The Shulman Center for Theft Addictions & Disorders
February 2007 E-Newsletter


Terrence Daryl Shulman, JD,LMSW,ACSW,CAC,CPC

Well, we're one month into the New Year. How are you doing? Do you feel "new"? Did you make any resolutions? Did you break them yet? And here comes Valentine's Day right around the corner.

For many, this holidy is truly a joyous occasion--an opportunity to make that little (or big) extra effort to show someone you really care, you really love 'em. For others, it's a dreaded day: whether you don't have a "significant" other, you're going through relationship "challenges," or you just can't seem to get on board with the whole "Hallmark" feel of it.  When was the last time you took yourself on a date?

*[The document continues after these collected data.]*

(* ===== verification/_CoqProject ===== *)
-Q . S2P
Prelude.v
ByteOrder.v
MsgPack.v
MsgUnpack.v
MsgTyped.v
MsgStream.v
RwQueue.v
LockedQueue.v
Worker.v
Sockets.v
Nginx.v
WebappStr.v
Session.v
Database.v
TinyDir.v
FileSystem.v
File.v
Lifecycle.v
LdbCoding.v
LdbCrc.v
LdbLog.v
LdbMem.v
LdbBatch.v
LdbIter.v
LdbMerge.v
LdbDbIter.v
LdbDb.v
LdbWrite.v
LdbSkip.v
LdbBlock.v
LdbSep.v
LdbTwoLevel.v
LdbFilter.v
LdbFormat.v
LdbTable.v
LdbBuild.v
LdbVersion.v
LdbEdit.v
LdbManifest.v
LdbFlush.v
LdbScan.v
LdbFile.v
LdbCache.v
LdbLruSpec.v
LdbLru.v
LdbDrop.v
LdbReplace.v
LdbCompact.v
LdbPick.v
LdbBackground.v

Is it possible the best indicator of whether Valentine's Day--or any day for that matter--is a joyful opportunity to love is: have I loved myself first?   We've all paid lip service to the platitude "you have to love yourself before you love someone else." But do we really believe it? Do we really live it? Or do we live like the famous line in "Jerry Maguire"--waiting for someone to "complete me"? But "I love him/her more than I love myself." Does that sound noble... or sad?

I'm not speaking as someone who has mastered self-love. I'm speaking as a fellow journeyer. I've been married almost five years now and, I can tell you, keeping love alive isn't always easy. I'm also recognizing that I really want to learn to love others more deeply and to receive others' love more deeply. If you're like me and you've ever had trouble taking a compliment, accepting help, or letting love in, it's likely there some residue of unworthiness lodged in our hearts, keeping us from fully loving ourselves and, therefore, from fully loving one another.

We use the term "significant other." What about "significant self"? Sounds funny, doesn't it? As if to love ourselves still sounds conceited, self-centered, and narcissitic. I like the saying "I am my only life partner." In essence, I am married to myself whether I like it or not--there's no real divorcing myself--so I might as well continue to work on this primary relationship with me... while I continue to offer the best I have of my love to others. There's also the saying "we are all one, we're all connected." To the degree I embrace this as true, it seems to follow as a goal or intention to treat others as I would like to be treated and vice-versa.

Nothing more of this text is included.